WHAT THE EXERCISE ASKS >> Each line from the first down to the one containing "rewrite !app_nil_r, !app_assoc, (filter_app" should be returned exactly as it appears below.

PROVIDED RECORDS >>
============================================================

(* ===== verification/EndToEnd.v ===== *)
(** * EndToEnd: what is written is what is read

    A writer starts on an empty directory, writes any messages, and a reader
    that joins at time 0 gets them back: the theorems about the constructor,
    the writer's operations and the reader put together. *)

From S2P Require Import Prelude Memory Frame Base Mmap Page Warmer Writer WriterState.
From S2P Require Import WriterSpec Journal Reader JournalSpec ReaderSpec Resume.

(** A message an application writes: time, type, payload. *)
Record message := Message { ms_time : Z; ms_type : Z; ms_data : list Z }.

(** The messages [writeBytes] takes on a page of [size] bytes. *)
Definition message_ok (size : Z) (m : message) : Prop :=
  0 < ms_type m < 2 ^ 16 ∧ ms_type m ≠ MsgType.PageEnd ∧ 0 ≤ ms_time m < 2 ^ 63 ∧
  Forall (in_u 8) (ms_data m) ∧ Z.of_nat (length (ms_data m)) ≤ size - 160.

(** What an application sees of a frame it wrote. *)
Definition content (f : frame) : message := Message (fr_gen f) (fr_type f) (fr_payload f).

Lemma aj_data_append ts ty flags payload j :
  ty ≠ MsgType.PageEnd →
  aj_data (a_append ts ty flags payload j) = aj_data j ++ [Frame ty flags (aj_seq j) ts 0 payload].
Proof.
  intros Hty. unfold aj_data, aj_frames. simpl. rewrite !app_assoc, (filter_app _ (_ ++ _)).
  f_equal. rewrite filter_cons_True; [done|]. by apply Z.eqb_neq.
Qed.

Lemma aj_data_rotate now j : aj_data (a_rotate now j) = aj_data j.
Proof.
  unfold aj_data, aj_frames. simpl. rewrite concat_app. simpl.
  rewrite !app_nil_r, !app_assoc, (filter_app _ (_ ++ _)).
  rewrite (filter_cons_False _ (PageEnd_frame _ _)) by done. by rewrite app_nil_r.
Qed.

Lemma aj_data_write size now ts ty flags payload j :
  ty ≠ MsgType.PageEnd →
  content <$> aj_data (a_write size now ts ty flags payload j) =
    (content <$> aj_data j) ++ [Message ts ty payload].
Proof.
  intros Hty. unfold a_write. rewrite aj_data_append by done. rewrite fmap_app.
  case_match; [done|]. by rewrite aj_data_rotate.
Qed.

(** Frames numbered from 0, as a list of numbers. *)
Lemma numbered_seqZ fs : numbered 0 fs → fr_seq <$> fs = seqZ 0 (Z.of_nat (length fs)).
Proof.
  intros Hnum. apply list_eq. intros k. rewrite list_lookup_fmap.
  destruct (fs !! k) as [f|] eqn:Hk; simpl.
  - pose proof (lookup_lt_Some _ _ _ Hk). rewrite lookup_seqZ_lt by lia. by rewrite (Hnum k f Hk).
  - apply lookup_ge_None in Hk. by rewrite lookup_seqZ_ge by lia.
Qed.

(** Numbering goes on, if the 64-bit counter does not overflow. *)
Lemma seq_ok_append s ts ty flags payload j :
  seq_ok s j → 0 ≤ s → aj_seq j + 1 < 2 ^ 64 → seq_ok s (a_append ts ty flags payload j).
Proof.
  intros [Hn Hs] Hs0 Hlt. unfold seq_ok, aj_frames in *. simpl. rewrite app_assoc, length_app. simpl.
  split; [|rewrite wrap_small; [lia|unfold in_u; lia]].
  apply numbered_app. split; [done|]. intros k f Hk. apply list_lookup_singleton_Some in Hk as [-> <-].
  simpl. lia.
Qed.

Lemma seq_ok_rotate s now j :
  seq_ok s j → 0 ≤ s → aj_seq j + 1 < 2 ^ 64 → seq_ok s (a_rotate now j).
Proof.
  intros [Hn Hs] Hs0 Hlt. unfold seq_ok, aj_frames in *. simpl. rewrite concat_app. simpl.
  rewrite !app_nil_r, app_assoc, length_app. simpl.
  split; [|rewrite wrap_small; [lia|unfold in_u; lia]].
  apply numbered_app. split; [done|]. intros k f Hk. apply list_lookup_singleton_Some in Hk as [-> <-].
  simpl. lia.
Qed.

Lemma a_rotate_seq now j : 0 ≤ aj_seq j → aj_seq j + 1 < 2 ^ 64 → aj_seq (a_rotate now j) = aj_seq j + 1.
Proof. intros. simpl. apply wrap_small. unfold in_u. lia. Qed.

(** One write: numbers, pages and times of the abstract journal. *)
Record good (s : Z) (j : ajournal) : Prop := {
  gd_wf : aj_wf j;
  gd_seq : seq_ok s j;
  gd_start : 0 ≤ s;
  gd_times : Forall (λ f, 0 ≤ fr_gen f) (aj_frames j)
}.

Lemma good_append s ts ty flags payload j :
  ty ≠ MsgType.PageEnd → 0 ≤ ts → aj_seq j + 1 < 2 ^ 64 → good s j →
  good s (a_append ts ty flags payload j).
Proof.
  intros Hty Hts Hlt []. split; [by apply a_append_wf|by apply seq_ok_append|done|].
  unfold aj_frames in *. simpl. rewrite app_assoc. apply Forall_app. split; [done|by constructor].
Qed.

Lemma good_rotate s now j : 0 ≤ now → aj_seq j + 1 < 2 ^ 64 → good s j → good s (a_rotate now j).
Proof.
  intros Hnow Hlt []. split; [by apply a_rotate_wf|by apply seq_ok_rotate|done|].
  unfold aj_frames in *. simpl. rewrite concat_app. simpl. rewrite !app_nil_r, app_assoc.
  apply Forall_app. split; [done|by constructor].
Qed.

Lemma good_write s size now ts ty flags payload j :
  ty ≠ MsgType.PageEnd → 0 ≤ ts → 0 ≤ now → aj_seq j + 2 < 2 ^ 64 → good s j →
  let j' := a_write size now ts ty flags payload j in
  good s j' ∧ aj_seq j' ≤ aj_seq j + 2 ∧ aj_page j ≤ aj_page j' ≤ aj_page j + 1 ∧
  aj_first j' = aj_first j.
Proof.
  intros Hty Hts Hnow Hlt Hg. pose proof (gd_seq _ _ Hg) as [_ Hs]. pose proof (gd_start _ _ Hg).
  assert (0 ≤ aj_seq j) by lia. unfold a_write. case_match; cbv zeta.
  - split; [apply good_append; done || lia|]. simpl. rewrite wrap_small by (unfold in_u; lia).
    unfold aj_page. simpl. lia.
  - split; [apply good_append; [done|done|rewrite a_rotate_seq; lia|apply good_rotate; done || lia]|].
    cbn [a_append aj_seq]. rewrite a_rotate_seq, wrap_small by (unfold in_u; lia).
    unfold aj_page. simpl. rewrite length_app. simpl. lia.
Qed.

Section e2e.
Context `{Env} `{!NoErrors} `{!EnvLaws} `{ILocator} `{!LocatorLaws} `{PriorityQueue}.

Fixpoint write_all (ms : list message) : W unit :=
  match ms with
  | [] => ret tt
  | m :: ms => do! writeBytes (ms_time m) (ms_type m) (ms_data m) in write_all ms
  end.

Lemma write_all_run ms s w r j :
  rep w r j → writing_ r = false → good s j → (∀ n, 0 ≤ env_clock n) →
  Forall (message_ok (page_size_ (wr_cfg r))) ms →
  aj_page j + Z.of_nat (length ms) < 2 ^ 31 → aj_seq j + 2 * Z.of_nat (length ms) < 2 ^ 64 →
  ∃ w' r' j', write_all ms (w, r) = (Ret tt, (w', r')) ∧ rep w' r' j' ∧ wr_cfg r' = wr_cfg r ∧
    writing_ r' = false ∧ good s j' ∧ aj_first j' = aj_first j ∧
    content <$> aj_data j' = (content <$> aj_data j) ++ ms ∧
    aj_page j' ≤ aj_page j + Z.of_nat (length ms) ∧
    aj_seq j' ≤ aj_seq j + 2 * Z.of_nat (length ms).
Proof.
  intros Hrep Hw Hg Hclock Hms. revert w r j Hrep Hw Hg Hms.
  induction ms as [|m ms IH]; intros w r j Hrep Hw Hg Hms Hpage Hseq; cbn [write_all length].
  { exists w, r, j. rewrite app_nil_r. simpl. split_and!; done || lia. }
  apply Forall_cons in Hms as [(Hty&Hne&Hts&Hdata&Hn) Hms]. simpl in Hpage, Hseq.
  destruct (writeBytes_run w r j (ms_time m) (ms_type m) (ms_data m))
    as (w1&r1&Hrun&Hrep1&Hc1&Hw1&_); [done..|lia|done|unfold in_s; simpl; lia|done|done|].
  destruct (good_write s (page_size_ (wr_cfg r)) (env_clock (w_ticks w)) (ms_time m) (ms_type m)
    FRAME_NORMAL (ms_data m) j) as (Hg1&Hs1&Hp1&Hf1); [done|lia|done|lia|done|].
  set (j1 := a_write _ _ _ _ _ _ _) in *.
  destruct (IH w1 r1 j1) as (w'&r'&j'&Hrec&Hrep'&Hc'&Hw'&Hg'&Hf'&Hcon&Hp'&Hs'); try done.
  { by rewrite Hc1. } { lia. } { lia. }
  exists w', r', j'. split; [by erewrite bind_Ret by exact Hrun|].
  split_and!; try done; try congruence; try lia.
  rewrite Hcon. unfold j1. rewrite aj_data_write by done. rewrite <-app_assoc. by destruct m.
Qed.
End e2e.

(** End to end: a writer started on an empty directory writes any
    messages that fit a page; a reader that joins at time 0 then drains every
    frame, and the frames that are not [PageEnd] sentinels are exactly the
    messages, with their times, types and payloads, in the order they were
    written.  The sequence numbers of all frames are 0, 1, 2, ... without gap
    or repetition, across pages. *)
Lemma write_then_read `{Env} `{!NoErrors} `{!EnvLaws} `{ILocator} `{!LocatorLaws} `{PriorityQueue}
    w ser location dest_id wo ro ms fuel :
  in_u 32 dest_id → opt_warmup_pages wo ≤ kWriterPageWarmerRingSize → only_pages w (layoutDir location JOURNAL) →
  (∀ id, 0 ≤ id < 2 ^ 31 → w_files w !! page_path location dest_id id = None) →
  (∀ n, 0 ≤ env_clock n) →
  Forall (message_ok (findPageSize location dest_id)) ms →
  Z.of_nat (length ms) < 2 ^ 30 → (2 * length ms < fuel)%nat →
  ∃ w1 r1 w2 r2 w3 d3 w4 d4 fs,
    JournalWriter_ctor ser location dest_id wo w = (Ret r1, w1) ∧
    write_all ms (w1, r1) = (Ret tt, (w2, r2)) ∧
    join fuel location dest_id 0 (w2, JournalReader_ctor ro) = (Ret tt, (w3, d3)) ∧
    drain fuel (w3, d3) = (Ret fs, (w4, d4)) ∧
    content <$> filter (λ f, is_PageEnd f = false) fs = ms ∧
    fr_seq <$> fs = seqZ 0 (Z.of_nat (length fs)) ∧
    nextStatic read_frame (w4, d4) = (Ret None, (w4, d4)).
Proof.
  intros Hd Ho Honly Hnone Hclock Hms Hlen Hfuel.
  destruct (ctor_fresh_run w ser location dest_id wo) as (w1&r1&Hctor&Hrep1&[Hc1 Hw1 _ _]); [done..|].
  assert (good 0 (AJ 1 [] [] 0)) as Hg.
  { split; [|done|done|by constructor]. split; [|by constructor]. intros p fs Hp. done. }
  destruct (write_all_run ms 0 w1 r1 (AJ 1 [] [] 0))
    as (w2&r2&j&Hwrite&Hrep2&Hc2&_&Hg2&_&Hcon&_&Hseq); try done; [by rewrite Hc1| | |].
  { unfold aj_page. simpl. lia. }
  { simpl. lia. }
  pose proof (gd_seq _ _ Hg2) as [Hnum Hs]. simpl in Hseq.
  pose proof (rep_readable _ _ _ Hrep2 (gd_wf _ _ Hg2)) as Hrb. rewrite Hc2, Hc1 in Hrb.
  destruct (read_back_run w2 (ctor_cfg ser location dest_id wo) j ro fuel)
    as (w3&d3&w4&d4&Hjoin&Hdrain&_&Hnext); [done|done|apply Hg2|lia|].
  exists w1, r1, w2, r2, w3, d3, w4, d4, (aj_frames j). split_and!; try done. by apply numbered_seqZ.
Qed.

============================================================

ANSWER FOR THIS EXERCISE >>
(* ===== verification/EndToEnd.v ===== *)
(** * EndToEnd: what is written is what is read

    A writer starts on an empty directory, writes any messages, and a reader
    that joins at time 0 gets them back: the theorems about the constructor,
    the writer's operations and the reader put together. *)

From S2P Require Import Prelude Memory Frame Base Mmap Page Warmer Writer WriterState.
From S2P Require Import WriterSpec Journal Reader JournalSpec ReaderSpec Resume.

(** A message an application writes: time, type, payload. *)
Record message := Message { ms_time : Z; ms_type : Z; ms_data : list Z }.

(** The messages [writeBytes] takes on a page of [size] bytes. *)
Definition message_ok (size : Z) (m : message) : Prop :=
  0 < ms_type m < 2 ^ 16 ∧ ms_type m ≠ MsgType.PageEnd ∧ 0 ≤ ms_time m < 2 ^ 63 ∧
  Forall (in_u 8) (ms_data m) ∧ Z.of_nat (length (ms_data m)) ≤ size - 160.

(** What an application sees of a frame it wrote. *)
Definition content (f : frame) : message := Message (fr_gen f) (fr_type f) (fr_payload f).

Lemma aj_data_append ts ty flags payload j :
  ty ≠ MsgType.PageEnd →
  aj_data (a_append ts ty flags payload j) = aj_data j ++ [Frame ty flags (aj_seq j) ts 0 payload].
Proof.
  intros Hty. unfold aj_data, aj_frames. simpl. rewrite !app_assoc, (filter_app _ (_ ++ _)).
  f_equal. rewrite filter_cons_True; [done|]. by apply Z.eqb_neq.
Qed.

Lemma aj_data_rotate now j : aj_data (a_rotate now j) = aj_data j.
Proof.
  unfold aj_data, aj_frames. simpl. rewrite concat_app. simpl.
  rewrite !app_nil_r, !app_assoc, (filter_app _ (_ ++ _)).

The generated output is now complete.